In this instance, Dr. Weaver clearly related claimant’s adjustment reaction — by name — to her industrial injury. We do not, therefore, find that Dr. Weaver’s description of claimant’s condition invalidates his opinion as to the permanency of that condition.
Kroger also argues that Dr. Weaver’s report is too old to be probative. This assertion, however, ignores the commission’s role as exclusive evaluator of evidentiary weight and credibility. State ex rel. Burley v. Coil Packing, Inc. (1987), 31 Ohio St.3d 18, 31 OBR 70, 508 N.E.2d 936. In this case, the *235commission apparently found that Dr. Weaver’s assessment of permanency was unaffected by the passage of time. This was within the commission’s prerogative.
There is also “some evidence” supporting the permanency of claimant’s allowed physical conditions. Dr. Budde stated in 1986 that claimant’s cervical and lumbar conditions had reached maximum medical improvement/permanency. Kroger again asserts the report’s age as a defense — an argument we reject for the reasons given above. We also do not find that the validity of Dr. Budde’s conclusion is affected by the fact that in 1986, claimant’s cervical condition was not yet an allowed condition. Legal recognition of a condition does not change the condition’s medical characteristics.
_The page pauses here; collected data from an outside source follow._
(* ===== verification/RunLoopRun.v ===== *)
(** * Running a run loop: CFRunLoop.c from the callouts to CFRunLoopRun

    The functions that call out (blocks, observers, sources, timers), the loop
    [__CFRunLoopRun] and its callers, as functions on the world of RunLoop.v.  The
    kernel's wait and libdispatch are parameters ([Kernel]). *)

From stdpp Require Import base list numbers option strings gmap gmultiset sorting.
From Stdlib Require Import ZArith Lia.
From S2P Require Import Prelude Array RunLoop RunLoopTimers.

Module RunLoopRun.
Import RunLoop RunLoopTimers.

Definition kCFRunLoopRunFinished : Z := 1.
Definition kCFRunLoopRunStopped : Z := 2.
Definition kCFRunLoopRunTimedOut : Z := 3.
Definition kCFRunLoopRunHandledSource : Z := 4.

(** What the loop takes from the kernel and libdispatch: the wait on a port set
    (whether it polls; the live port, 0 when there is none), a poll of the main
    queue's port, the run of a mode's queue (whose timer handler sets
    [_timerFired]), whether the handler of the timeout timer has run, and the main
    queue's port where this thread may service it. *)
Class Kernel : Type := {
  wait_ports : world -> Z -> gset Z -> bool -> Z * world;
  poll_main_port : world -> bool * world;
  queue_perform : world -> Z -> string -> world;
  timeout_fired : world -> bool;
  main_queue_port : Z;
  main_queue_safe : world -> Z -> bool
}.

Section Callouts.
Context `{E : Env}.

(** ** Loop fields *)

Definition set_blocks (l : list block_item) (r : CFRunLoop) : CFRunLoop :=
  mkLoop (rl_wakeUpPort r) (rl_perRunData r) (rl_commonModes r) (rl_commonModeItems r) (rl_currentMode r)
    (rl_modes r) l (rl_sleeping r) (rl_deallocating r) (rl_wakePending r).

Definition set_per_run (p : per_run_data) (r : CFRunLoop) : CFRunLoop :=
  mkLoop (rl_wakeUpPort r) p (rl_commonModes r) (rl_commonModeItems r) (rl_currentMode r)
    (rl_modes r) (rl_blocks r) (rl_sleeping r) (rl_deallocating r) (rl_wakePending r).

Definition set_current (name : option string) (r : CFRunLoop) : CFRunLoop :=
  mkLoop (rl_wakeUpPort r) (rl_perRunData r) (rl_commonModes r) (rl_commonModeItems r) name
    (rl_modes r) (rl_blocks r) (rl_sleeping r) (rl_deallocating r) (rl_wakePending r).

Definition set_sleeping (b : bool) (r : CFRunLoop) : CFRunLoop :=
  mkLoop (rl_wakeUpPort r) (rl_perRunData r) (rl_commonModes r) (rl_commonModeItems r) (rl_currentMode r)
    (rl_modes r) (rl_blocks r) b (rl_deallocating r) (rl_wakePending r).

Definition set_stopped (b : bool) (r : CFRunLoop) : CFRunLoop :=
  set_per_run (mkPerRun b (p_ignoreWakeUps (rl_perRunData r))) r.

Definition set_ignore (b : bool) (r : CFRunLoop) : CFRunLoop :=
  set_per_run (mkPerRun (p_stopped (rl_perRunData r)) b) r.

Definition set_mode_stopped (b : bool) (m : mode) : mode :=
  mkMode b (m_sources0 m) (m_sources1 m) (m_observers m) (m_timers m) (m_portToV1SourceMap m)
    (m_portSet m) (m_observerMask m) (m_timerSoftDeadline m) (m_timerHardDeadline m) (m_timerFired m)
    (m_queuePort m) (m_timerPort m) (m_armed m).

Definition set_port_set (f : gset Z -> gset Z) (m : mode) : mode :=
  mkMode (m_stopped m) (m_sources0 m) (m_sources1 m) (m_observers m) (m_timers m) (m_portToV1SourceMap m)
    (f (m_portSet m)) (m_observerMask m) (m_timerSoftDeadline m) (m_timerHardDeadline m) (m_timerFired m)
    (m_queuePort m) (m_timerPort m) (m_armed m).

Definition set_timer_fired (b : bool) (m : mode) : mode :=
  mkMode (m_stopped m) (m_sources0 m) (m_sources1 m) (m_observers m) (m_timers m) (m_portToV1SourceMap m)
    (m_portSet m) (m_observerMask m) (m_timerSoftDeadline m) (m_timerHardDeadline m) b
    (m_queuePort m) (m_timerPort m) (m_armed m).

(** ** Blocks *)

Definition blocks_of (w : world) (rl : Z) : list block_item :=
  match w_loops w !! rl with Some r => rl_blocks r | None => [] end.

Definition common_of (w : world) (rl : Z) : gset string :=
  match w_loops w !! rl with Some r => rl_commonModes r | None => ∅ end.

(** A block for a name, or for the names of an array or a set; the modes are made to
    exist first. *)
Definition CFRunLoopPerformBlock (w : world) (rl : Z) (m : block_mode) (names : list string) (block : Z) : world :=
  let w := foldl (fun w name => CFRunLoopFindMode_create w rl name) w names in
  upd_loop rl (fun r => set_blocks (rl_blocks r ++ [mkBlock m block]) r) w.

(** The walk over the detached list: returns what it leaves and whether it called. *)
Fixpoint do_blocks_loop (w : world) (rl : Z) (name : string) (items : list block_item)
  : world * list block_item * bool :=
  match items with
  | [] => (w, [], false)
  | curr :: items =>
    if block_matches (common_of w rl) (b_mode curr) name then
      let w := call (CallBlock (b_block curr)) w in
      let '(w, kept, _) := do_blocks_loop w rl name items in
      (w, kept, true)
    else
      let '(w, kept, did) := do_blocks_loop w rl name items in
      (w, curr :: kept, did)
  end.

Definition CFRunLoopDoBlocks (w : world) (rl : Z) (name : string) : world * bool :=
  match blocks_of w rl with
  | [] => (w, false)
  | items =>
    let w := upd_loop rl (set_blocks []) w in
    let '(w, kept, did) := do_blocks_loop w rl name items in
    (upd_loop rl (fun r => set_blocks (kept ++ rl_blocks r) r) w, did)
  end.

(** ** Observers *)

Definition observer_due (w : world) (activity o : Z) : bool :=
  match w_observers w !! o with
  | Some ob => negb (Z.land (o_activities ob) activity =? 0) && o_valid ob && negb (o_firing ob)
  | None => false
  end.

Definition set_firing (b : bool) (o : observer) : observer := set_observer_state (o_valid o) b o.

Definition fire_observer (activity : Z) (w : world) (rlo : Z) : world :=
  match w_observers w !! rlo with
  | Some o =>
    if o_valid o then
      let doInvalidate := negb (o_repeats o) in
      let w := upd_observer rlo (set_firing true) w in
      let w := call (CallObserver rlo activity) w in
      let w := if doInvalidate then CFRunLoopObserverInvalidate w rlo else w in
      upd_observer rlo (set_firing false) w
    else w
  | None => w
  end.

Definition CFRunLoopDoObservers (w : world) (rl : Z) (name : string) (activity : Z) : world :=
  match find_mode w rl name ≫= m_observers with
  | None => w
  | Some l => foldl (fire_observer activity) w (filter (fun o => observer_due w activity o = true) l)
  end.

Definition mask_of (w : world) (rl : Z) (name : string) : Z :=
  match find_mode w rl name with Some m => m_observerMask m | None => 0 end.

(** [if (rlm->_observerMask & activity) __CFRunLoopDoObservers(...)] *)
Definition notify (w : world) (rl : Z) (name : string) (activity : Z) : world :=
  if negb (Z.land (mask_of w rl name) activity =? 0) then CFRunLoopDoObservers w rl name activity else w.

(** ** Sources *)

Definition source_due (w : world) (s : Z) : bool :=
  match w_sources w !! s with
  | Some src => (s_version src =? 0) && s_valid src && s_signaled src
  | None => false
  end.

Definition source_order (w : world) (s : Z) : Z := default 0 (s_order <$> w_sources w !! s).

Definition CFRunLoopSourceComparator (w : world) (o1 o2 : Z) : Z :=
  if source_order w o1 <? source_order w o2 then -1
  else if source_order w o2 <? source_order w o1 then 1
  else 0.

(** The variable [sources]: NULL, a source, or an array of sources. *)
Inductive collected : Type :=
| NoSource
| OneSource (rls : Z)
| Sources (a : Array.CFArray).

(** [__CFTypeCollectionRetain] returns the object it retains. *)
Definition CFTypeCollectionRetain (_ v : Z) : Z := v.

Definition append_source (a : Array.CFArray) (rls : Z) : result Array.CFArray :=
  '(a, _) ← Array.CFArrayAppendValue kCFTypeArrayCallBacks CFTypeCollectionRetain a rls; Ok a.

Definition CFRunLoopCollectSources0 (w : world) (sources : collected) (rls : Z) : result collected :=
  if source_due w rls then
    match sources with
    | NoSource => Ok (OneSource rls)
    | OneSource oldrls =>
      a ← append_source (Array.CFArrayCreateMutable0 kCFTypeArrayCallBacks 0 (Some kCFTypeArrayCallBacks)) oldrls;
      a ← append_source a rls;
      Ok (Sources a)
    | Sources a => a ← append_source a rls; Ok (Sources a)
    end
  else Ok sources.

(** [CFSetApplyFunction] of the above. *)
Fixpoint collect_sources (w : world) (sources : collected) (ids : list Z) : result collected :=
  match ids with
  | [] => Ok sources
  | rls :: ids => sources ← CFRunLoopCollectSources0 w sources rls; collect_sources w sources ids
  end.

(** One source of the list: whether it was handled. *)
Definition perform_source0 (w : world) (rls : Z) : world * bool :=
  match w_sources w !! rls with
  | Some s =>
    if s_signaled s then
      let w := upd_source rls (fun s => set_source_state (s_valid s) false s) w in
      if s_valid s then (if s_perform s then call (CallSource0 rls) w else w, true) else (w, false)
    else (w, false)
  | None => (w, false)
  end.

Fixpoint do_sources_loop (n : nat) (w : world) (sources : Array.CFArray) (idx : Z) (stopAfterHandle handled : bool)
  : result (world * bool) :=
  match n with
  | O => Ok (w, handled)
  | S n =>
    rls ← Array.CFArrayGetValueAtIndex sources idx;
    let '(w, did) := perform_source0 w rls in
    let handled := did || handled in
    if stopAfterHandle && handled then Ok (w, handled)
    else do_sources_loop n w sources (idx + 1) stopAfterHandle handled
  end.

Definition CFRunLoopDoSources0 (w : world) (rl : Z) (name : string) (stopAfterHandle : bool) : result (world * bool) :=
  match find_mode w rl name with
  | None => Undef
  | Some m =>
    sources ← collect_sources w NoSource (match m_sources0 m with Some X => set_ids X | None => [] end);
    match sources with
    | NoSource => Ok (w, false)
    | OneSource rls => Ok (perform_source0 w rls)
    | Sources a =>
      let cnt := Array.CFArrayGetCount a in
      '(a, _) ← Array.CFArraySortValues kCFTypeArrayCallBacks CFTypeCollectionRetain (CFRunLoopSourceComparator w)
                  fresh_words a 0 cnt;
      do_sources_loop (Z.to_nat cnt) w a 0 stopAfterHandle false
    end
  end.

Definition CFRunLoopDoSource1 (w : world) (rls : Z) : world * bool :=
  match w_sources w !! rls with
  | Some s =>
    if s_valid s then
      let w := upd_source rls (fun s => set_source_state (s_valid s) false s) w in
      (if s_perform s then call (CallSource1 rls) w else w, true)
    else (w, false)
  | None => (w, false)
  end.

(** ** Timers *)

(** [while (nextFireTSR <= currentTSR) nextFireTSR += intervalTSR;] *)
Fixpoint next_fire (fuel : nat) (next current interval : Z) : result Z :=
  match fuel with
  | O => NoFuel
  | S fuel => if next <=? current then next_fire fuel (u64 (next + interval)) current interval else Ok next
  end.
Kroger lastly argues that the commission’s order does not satisfy Noll. This contention is unpersuasive. After finding claimant to be medically capable of sustained remunerative work, the commission was required to examine claimant’s nonmedical disability factors and their effect on claimant’s re-employment potential. State ex rel. Stephenson v. Indus. Comm. (1987), 31 Ohio St.3d 167, 31 OBR 369, 509 N.E.2d 946. The commission did this and explained its findings within its order. This explanation, while brief, is nevertheless sufficient to satisfy Noll. The commission found that claimant’s age, education, and work history were obstacles that, when combined with her medical condition, removed her from the labor force. Noll requires no more in this instance.
The judgment of the court of appeals is hereby affirmed.
Judgment affirmed.
Moyer, C.J., Douglas, Resnick, F.E. Sweeney, Pfeifer, Cook and Lundberg Stratton, JJ., concur.